The Flipped Class in Sweden

I am just now returning from five amazing days sharing with and learning from Swedish educators.  My wife, Kris, was able to come along on this trip and we thoroughly enjoyed our time.  Not only were we able to see a new part of the world, but we were able to experience the people and culture of Sweden in a way that few can in such a short amount of time.  Our hosts were the staff from InfoMentor, a company that is bringing about educational change in Europe.  They both shared their country with us, and more importantly, they shared their lives with us.  Mats, their co-CEO, took an entire day out of his busy schedule to drive us around to see many amazing sights.   We made new friends and it was hard to say goodbye.

The view from the conference with the love of my life.

The view from the conference with the love of my life.

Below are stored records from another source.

(* ===== verification/Key.v ===== *)
(** * Secret keys and hierarchical derivation ([src/src/key.h], [src/src/key.cpp])

    [CKey] (setting a key, its public key, derivation) and [CExtKey], over the model of the curve library.  Deriving a child and then taking its
    public part is the same as taking the public part and deriving from it. *)

From Stdlib Require Import ZArith Lia Zdivisibility Zmod Field.
From S2P Require Import Prelude Common Field5x52 Primes Scalar4x64 SecpField SecpGroup CurveGroup CurveOrder Ecmult EcmultGen Ecdsa Der EcKey Hmac Sha512 Hashes SigHash PubKey.
Open Scope Z_scope.
Open Scope word_scope.

(** ** [CKey] *)

Record CKey := MkKey { fValid : bool; fCompressed : bool; keydata : list Z }.

Definition CKey_new : CKey := MkKey false false (replicate 32 0).

Definition CKey_Check (vch : list Z) : bool := secp256k1_ec_seckey_verify vch.

Definition CKey_Set (vch : list Z) (fCompressedIn : bool) (key : CKey) : CKey :=
  if negb (Nat.eqb (length vch) (length (keydata key))) then MkKey false (fCompressed key) (keydata key)
  else if CKey_Check vch then MkKey true fCompressedIn vch
  else MkKey false (fCompressed key) (keydata key).

Definition CKey_size (key : CKey) : nat := if fValid key then length (keydata key) else 0.

Section CKey.
Context (gctx : secp256k1_ecmult_gen_context).

(** [None] where the table has not been built; [Some None] where the source returns 0 *)
Definition secp256k1_ec_pubkey_create (seckey : list Z) : option (option pubkey_data) :=
  let '(sec, overflow) := secp256k1_scalar_set_b32 seckey in
  if negb overflow && negb (secp256k1_scalar_is_zero sec) then
    pj ← secp256k1_ecmult_gen gctx sec;
    let p := (ge_set_gej pj).1 in
    Some (Some (secp256k1_pubkey_save p))
  else Some None.

(** [None] where an assertion fails *)
Definition CKey_GetPubKey (key : CKey) : option (list Z) :=
  if negb (fValid key) then None
  else
    ret ← secp256k1_ec_pubkey_create (keydata key);
    pubkey ← ret;
    result ← secp256k1_ec_pubkey_serialize pubkey (fCompressed key);
    if negb (CPubKey_size result =? length result) then None
    else if negb (CPubKey_IsValid result) then None
    else Some result.

(** The child, its chain code and whether it is valid *)
Definition CKey_Derive (key : CKey) (nChild : Z) (cc : list Z) : option (CKey * list Z * bool) :=
  if negb (fValid key) then None
  else if negb (fCompressed key) then None
  else
    vout ← (if nChild .>> 31 =? 0 then
              pubkey ← CKey_GetPubKey key;
              if negb (CPubKey_size pubkey =? 33) then None
              else Some (BIP32Hash cc nChild (pubkey.[0]) (drop 1 pubkey))
            else
              if negb (Nat.eqb (CKey_size key) 32) then None
              else Some (BIP32Hash cc nChild 0 (keydata key)));
    let ret := secp256k1_ec_privkey_tweak_add (keydata key) (take 32 vout) in
    let ok := match ret with Some _ => true | None => false end in
    Some (MkKey ok true (default (replicate 32 0) ret), drop 32 vout, ok).
End CKey.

On Tuesday (October 8thInfoMentor hosted a one-day Flipped Class workshop at what was one of the most picturesque places in which I have ever had the privilege of sharing.  It was an old brewery with views across the water at Old Stockholm which has been transformed into a conference center.  One hundred and sixty educators came primarily from the Stockholm area, but many traveled great distances to come and learn about the flipped class.

Though I was the main presenter, InfoMentor brought in three Swedish flipped class pioneers who are changing education from the ground up.  Karin Brånebäck (@braneback) is a primary (elementary) teacher who has been flipping her class for two years and who also started a Swedish Flipped Class Facebook page which has over 5000 members.  David Andersson (@dvdndrssn) is a secondary Math teacher who has done dramatic things with his students.  And last, but not least, is Leif Blomqvist, (@LeifHBlomqvist) a woodworking teacher who brought the house down with his dry wit and fun demeanor.  Each of these educators are leaders in their country.  They have much to offer the rest of the flipped learning community and I want to highlight one of them.

Karin, Leif, and David sharing their expertise

Karin, David, and Leif, sharing their expertise

Though I could talk about each of the Swedish pioneers, I want to share a bit of what I learned from Leif.  When I first met Leif, my impressions were of a reserved man who was a bit shy.  I was able to sit with Leif at dinner the night before the conference and when I asked him about what he was doing in his classroom, he became a new person.  His passion for teaching, and more importantly for his students was starkly evident.   He couldn’t wait to tell me about what he was doing with his students.  He teaches youngsters woodworking and has found flipped learning the way to reach his diverse students who are mostly immigrants to Sweden. Before he flipped his class, many students showed up late to class and were insecure about their ability to build things.  Many live in apartments and don’t have ready access to tools to practice with, which contributed to their insecurities.   His students constantly relied upon him for everything. Today his students arrive early and come in during lunch and free time to work on projects.  They are self-directed and more confident in their learning.  Leif has built into them a self-reliance which has freed him up to really challenge his students to do the best work possible.  To my knowledge, Leif is one of the first woodworking teachers in the world to flip his classes, so in many respects he is one of the true pioneers of flipped industrial arts.  I encourage you to visit his YouTube page and watch a couple of his videos.  Though I didn’t understand a word in the videos, I was engaged and amused as I watched them. I think Leif might have a spot someday on TV as the Swedish Woodworking star.

Another take-away I had from this conference I’ve heard before, but is now resonating more and more with me.  Each of these Swedish Pioneers expressed how they just had to get started.  They needed to make the first step.  For them the first step was to flip one lesson. They were uncertain if it would work.  Their hardest step was the first one.  Once they flipped the first lesson, they gained confidence and then continued.  But the end result is that their classrooms have been transformed into amazing learning spaces in which students are engaged and take ownership for their own learning.

So how about you?  Are you going to take that first step?  Could you flip one lesson?  I encourage you to do what my new friends did, and take the first step.